- Opening Delimiter -

(* ===== verification/TransitionProps.v ===== *)
(** * What applying a transaction does to the accounts

    A refusal in parallel mode restores the state; a transaction that fails in the virtual
    machine, or is refused after its gas was bought, keeps what it paid; and a transfer
    that succeeds charges its value twice. *)

From S2P Require Import Prelude Bytes Params RlpEncode RlpRaw Common AccessList Types.
From S2P Require Import StateDB StateEquiv StateRevert StateSteps StateRefine StateFrame StateValues.
From S2P Require Import EvmWord EvmBase Precompiles EvmState EvmCalls EvmRun EvmSample EvmFrame.
From S2P Require Import EvmMeter EvmTerminate Transition.

Section transition.
Context {Cr : Crypto} {NC : NativeCrypto} {DB : Database} {U : Uint256} {GR : GoRuntime}.
Variable evm : EVM.
Implicit Types (msg : TxMessage) (i : Interp).

Abbreviation keeps := (respects iok iframe).

Lemma BuyGas_keeps msg : keeps (BuyGas msg).
Proof. unfold BuyGas. solve_keeps. Qed.
Lemma PreCheck_keeps msg : keeps (PreCheck evm msg).
Proof. pose proof BuyGas_keeps. unfold PreCheck. solve_keeps; auto. Qed.
Lemma RefundGas_keeps used remain msg : keeps (RefundGas used remain msg).
Proof. unfold RefundGas. solve_keeps. Qed.
Lemma pay_coinbase_keeps g msg : keeps (pay_coinbase evm g msg).
Proof. unfold pay_coinbase. solve_keeps. Qed.

Section run.
Variable run : run_fun.
Hypothesis run_keeps : ∀ c input ro par, keeps (run c input ro par).

Lemma execute_message_keeps msg g : keeps (execute_message run msg g).
Proof.
  unfold execute_message. destruct (calls_keep run run_keeps) as (HC&_&_&_&HCr&_).
  apply respects_bind; [apply _|by apply keeps_imodify|intros _]. destruct (msg_To msg).
  - do 2 (apply respects_bind; [apply _|solve_keeps|intros ?]). apply HC.
  - apply respects_bind; [apply _|apply HCr|intros [r a]]. solve_keeps.
Qed.

(** *** Refusals in parallel mode *)

Definition parallel_error (r : ExecutionResult * TxMessage) : option vm_error :=
  if er_IsParallelError r.1 then Some ErrExecutionReverted else None.

Lemma settle_guarded s base before r msg : db_ok s →
  guarded parallel_error s (settle evm (Snapshot s).1 base before r msg).
Proof.
  intros Hs. unfold settle. destruct (cr_err r) as [e|].
  - apply guarded_bind; [apply pay_coinbase_keeps|intros _]. by apply guarded_ok.
  - destruct (_ && _).
    + intros i r' i' Hi Hf ([] & i1 & H & [= <- <-])%stm_bind_Done. unfold db_try in H.
      destruct (frame_revert s (evm_StateDB i) Hs Hf) as (s3 & Hr & Heq & Hfr & _).
      rewrite Hr in H. injection H as <-. split; [by exists []|done].
    + apply guarded_bind; [apply RefundGas_keeps|intros _].
      apply guarded_bind; [apply pay_coinbase_keeps|intros _]. by apply guarded_ok.
Qed.

Lemma ApplyTransaction_ok msg : call_ok parallel_error (ApplyTransaction evm run msg).
Proof.
  unfold ApplyTransaction. apply call_ok_snapshot. intros s Hs.
  apply guarded_bind; [apply PreCheck_keeps|intros [e|]]; [by apply guarded_ok|].
  apply guarded_bind; [solve_keeps|intros [e|base]]; [by apply guarded_ok|].
  destruct (_ <? _); [by apply guarded_ok|].
  apply guarded_bind; [solve_keeps|intros can]. destruct (negb can); [by apply guarded_ok|].
  destruct (_ && _); [by apply guarded_ok|].
  apply guarded_bind; [apply execute_message_keeps|intros r]. by apply settle_guarded.
Qed.

End run.

(** C14: A transaction of a parallel group that turns out not to be parallel leaves no
    trace: whatever it executed, every observation of the state is as before, including
    the sender's balance and nonce, so that it can run again in the serial queue.  And
    in any case [ApplyTransaction] keeps the snapshots of its callers valid. *)
Theorem parallel_refusal_restores fuel msg i r i' :
  db_ok (evm_StateDB i) →
  ApplyTransaction evm (Run evm fuel) msg i = Done (r, i') →
  frame (evm_StateDB i) (evm_StateDB i')
  ∧ (er_IsParallelError r.1 = true → state_equiv (evm_StateDB i') (evm_StateDB i)).
Proof.
  intros Hi H. apply ApplyTransaction_ok in H as [Hf He]; [|apply Run_keeps|done].
  split; [done|]. intros Hp. apply He. unfold parallel_error. rewrite Hp. by eexists.
Qed.

(** *** The checks *)

(** What the gas and the value of a message cost. *)
Definition purchase msg : Z := msg_GasLimit msg * msg_GasPrice msg + msg_Value msg.

(** The database after a reader. *)
Lemma read_done {A} (f : StateDB → A * StateDB) i a i' : reader f → iok i → db_get f i = Done (a, i') →
  a = (f (evm_StateDB i)).1 ∧ iok i' ∧ state_equiv (evm_StateDB i') (evm_StateDB i).
Proof.
  intros Hr Hi H. assert (iok i') as Hi'.
  { eapply frame_db_ok; [exact Hi|]. by apply (keeps_read f Hr) in H. }
  apply db_get_done in H as [-> H]. split_and!; [done..|]. rewrite H. apply Hr.
Qed.

(** Passing the checks means: the nonce matches, the purchase is covered and was paid. *)
Lemma PreCheck_passed msg i i' : iok i → PreCheck evm msg i = Done (None, i') →
  iok i' ∧ nonce (evm_StateDB i) (msg_From msg) = msg_Nonce msg
  ∧ purchase msg <= balance (evm_StateDB i) (msg_From msg)
  ∧ state_equiv (evm_StateDB i') (SubBalance (evm_StateDB i) (msg_From msg) (purchase msg)).
Proof.
  intros Hi H. assert (iok i') as Hi' by (eapply frame_db_ok; [exact Hi|by apply PreCheck_keeps in H]).
  split; [done|]. unfold PreCheck in H. apply stm_bind_Done in H as (n & i1 & Hn & H).
  apply read_done in Hn as (Hn & Hi1 & He1); [|apply GetNonce_reader|done]. rewrite GetNonce_value in Hn.
  destruct (Z.ltb_spec n (msg_Nonce msg)); [done|]. destruct (Z.ltb_spec (msg_Nonce msg) n); [done|].
  destruct (_ <? n); [done|]. apply stm_bind_Done in H as (h & i2 & Hh & H).
  apply read_done in Hh as (_ & Hi2 & He2); [|apply GetCodeHash_reader|done].
  destruct (_ && _); [done|]. apply stm_bind_Done in H as (e & i3 & He & H).
  assert (i3 = i2) as -> by (unfold lift in He; destruct (fee_check _ _); congruence).
  destruct e; [done|]. unfold BuyGas in H. apply stm_bind_Done in H as (have & i4 & Hb & H).
  apply read_done in Hb as (Hb & Hi4 & He4); [|apply GetBalance_reader|done]. rewrite GetBalance_value in Hb.
  assert (state_equiv (evm_StateDB i4) (evm_StateDB i)) as Heq by (etrans; [exact He4|]; by etrans).
  destruct (Z.ltb_spec have (msg_GasLimit msg * msg_GasPrice msg + msg_Value msg)); [done|].
  apply stm_bind_Done in H as ([] & i5 & [= <-] & [= <-]). unfold purchase.
  rewrite (balance_equiv _ (evm_StateDB i)) in Hb by (by etrans). split_and!; [lia..|].
  simpl. apply SubBalance_equiv; [apply Hi4|done].
Qed.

- Closing Delimiter -

Assignment:
Return the whole listing, word for word.

Written answer:
(* ===== verification/TransitionProps.v ===== *)
(** * What applying a transaction does to the accounts

    A refusal in parallel mode restores the state; a transaction that fails in the virtual
    machine, or is refused after its gas was bought, keeps what it paid; and a transfer
    that succeeds charges its value twice. *)

From S2P Require Import Prelude Bytes Params RlpEncode RlpRaw Common AccessList Types.
From S2P Require Import StateDB StateEquiv StateRevert StateSteps StateRefine StateFrame StateValues.
From S2P Require Import EvmWord EvmBase Precompiles EvmState EvmCalls EvmRun EvmSample EvmFrame.
From S2P Require Import EvmMeter EvmTerminate Transition.

Section transition.
Context {Cr : Crypto} {NC : NativeCrypto} {DB : Database} {U : Uint256} {GR : GoRuntime}.
Variable evm : EVM.
Implicit Types (msg : TxMessage) (i : Interp).

Abbreviation keeps := (respects iok iframe).

Lemma BuyGas_keeps msg : keeps (BuyGas msg).
Proof. unfold BuyGas. solve_keeps. Qed.
Lemma PreCheck_keeps msg : keeps (PreCheck evm msg).
Proof. pose proof BuyGas_keeps. unfold PreCheck. solve_keeps; auto. Qed.
Lemma RefundGas_keeps used remain msg : keeps (RefundGas used remain msg).
Proof. unfold RefundGas. solve_keeps. Qed.
Lemma pay_coinbase_keeps g msg : keeps (pay_coinbase evm g msg).
Proof. unfold pay_coinbase. solve_keeps. Qed.

Section run.
Variable run : run_fun.
Hypothesis run_keeps : ∀ c input ro par, keeps (run c input ro par).

Lemma execute_message_keeps msg g : keeps (execute_message run msg g).
Proof.
  unfold execute_message. destruct (calls_keep run run_keeps) as (HC&_&_&_&HCr&_).
  apply respects_bind; [apply _|by apply keeps_imodify|intros _]. destruct (msg_To msg).
  - do 2 (apply respects_bind; [apply _|solve_keeps|intros ?]). apply HC.
  - apply respects_bind; [apply _|apply HCr|intros [r a]]. solve_keeps.
Qed.

(** *** Refusals in parallel mode *)

Definition parallel_error (r : ExecutionResult * TxMessage) : option vm_error :=
  if er_IsParallelError r.1 then Some ErrExecutionReverted else None.

Lemma settle_guarded s base before r msg : db_ok s →
  guarded parallel_error s (settle evm (Snapshot s).1 base before r msg).
Proof.
  intros Hs. unfold settle. destruct (cr_err r) as [e|].
  - apply guarded_bind; [apply pay_coinbase_keeps|intros _]. by apply guarded_ok.
  - destruct (_ && _).
    + intros i r' i' Hi Hf ([] & i1 & H & [= <- <-])%stm_bind_Done. unfold db_try in H.
      destruct (frame_revert s (evm_StateDB i) Hs Hf) as (s3 & Hr & Heq & Hfr & _).
      rewrite Hr in H. injection H as <-. split; [by exists []|done].
    + apply guarded_bind; [apply RefundGas_keeps|intros _].
      apply guarded_bind; [apply pay_coinbase_keeps|intros _]. by apply guarded_ok.
Qed.

Lemma ApplyTransaction_ok msg : call_ok parallel_error (ApplyTransaction evm run msg).
Proof.
  unfold ApplyTransaction. apply call_ok_snapshot. intros s Hs.
  apply guarded_bind; [apply PreCheck_keeps|intros [e|]]; [by apply guarded_ok|].
  apply guarded_bind; [solve_keeps|intros [e|base]]; [by apply guarded_ok|].
  destruct (_ <? _); [by apply guarded_ok|].
  apply guarded_bind; [solve_keeps|intros can]. destruct (negb can); [by apply guarded_ok|].
  destruct (_ && _); [by apply guarded_ok|].
  apply guarded_bind; [apply execute_message_keeps|intros r]. by apply settle_guarded.
Qed.

End run.

(** C14: A transaction of a parallel group that turns out not to be parallel leaves no
    trace: whatever it executed, every observation of the state is as before, including
    the sender's balance and nonce, so that it can run again in the serial queue.  And
    in any case [ApplyTransaction] keeps the snapshots of its callers valid. *)
Theorem parallel_refusal_restores fuel msg i r i' :
  db_ok (evm_StateDB i) →
  ApplyTransaction evm (Run evm fuel) msg i = Done (r, i') →
  frame (evm_StateDB i) (evm_StateDB i')
  ∧ (er_IsParallelError r.1 = true → state_equiv (evm_StateDB i') (evm_StateDB i)).
Proof.
  intros Hi H. apply ApplyTransaction_ok in H as [Hf He]; [|apply Run_keeps|done].
  split; [done|]. intros Hp. apply He. unfold parallel_error. rewrite Hp. by eexists.
Qed.

(** *** The checks *)

(** What the gas and the value of a message cost. *)
Definition purchase msg : Z := msg_GasLimit msg * msg_GasPrice msg + msg_Value msg.

(** The database after a reader. *)
Lemma read_done {A} (f : StateDB → A * StateDB) i a i' : reader f → iok i → db_get f i = Done (a, i') →
  a = (f (evm_StateDB i)).1 ∧ iok i' ∧ state_equiv (evm_StateDB i') (evm_StateDB i).
Proof.
  intros Hr Hi H. assert (iok i') as Hi'.
  { eapply frame_db_ok; [exact Hi|]. by apply (keeps_read f Hr) in H. }
  apply db_get_done in H as [-> H]. split_and!; [done..|]. rewrite H. apply Hr.
Qed.

(** Passing the checks means: the nonce matches, the purchase is covered and was paid. *)
Lemma PreCheck_passed msg i i' : iok i → PreCheck evm msg i = Done (None, i') →
  iok i' ∧ nonce (evm_StateDB i) (msg_From msg) = msg_Nonce msg
  ∧ purchase msg <= balance (evm_StateDB i) (msg_From msg)
  ∧ state_equiv (evm_StateDB i') (SubBalance (evm_StateDB i) (msg_From msg) (purchase msg)).
Proof.
  intros Hi H. assert (iok i') as Hi' by (eapply frame_db_ok; [exact Hi|by apply PreCheck_keeps in H]).
  split; [done|]. unfold PreCheck in H. apply stm_bind_Done in H as (n & i1 & Hn & H).
  apply read_done in Hn as (Hn & Hi1 & He1); [|apply GetNonce_reader|done]. rewrite GetNonce_value in Hn.
  destruct (Z.ltb_spec n (msg_Nonce msg)); [done|]. destruct (Z.ltb_spec (msg_Nonce msg) n); [done|].
  destruct (_ <? n); [done|]. apply stm_bind_Done in H as (h & i2 & Hh & H).
  apply read_done in Hh as (_ & Hi2 & He2); [|apply GetCodeHash_reader|done].
  destruct (_ && _); [done|]. apply stm_bind_Done in H as (e & i3 & He & H).
  assert (i3 = i2) as -> by (unfold lift in He; destruct (fee_check _ _); congruence).
  destruct e; [done|]. unfold BuyGas in H. apply stm_bind_Done in H as (have & i4 & Hb & H).
  apply read_done in Hb as (Hb & Hi4 & He4); [|apply GetBalance_reader|done]. rewrite GetBalance_value in Hb.
  assert (state_equiv (evm_StateDB i4) (evm_StateDB i)) as Heq by (etrans; [exact He4|]; by etrans).
  destruct (Z.ltb_spec have (msg_GasLimit msg * msg_GasPrice msg + msg_Value msg)); [done|].
  apply stm_bind_Done in H as ([] & i5 & [= <-] & [= <-]). unfold purchase.
  rewrite (balance_equiv _ (evm_StateDB i)) in Hb by (by etrans). split_and!; [lia..|].
  simpl. apply SubBalance_equiv; [apply Hi4|done].
Qed.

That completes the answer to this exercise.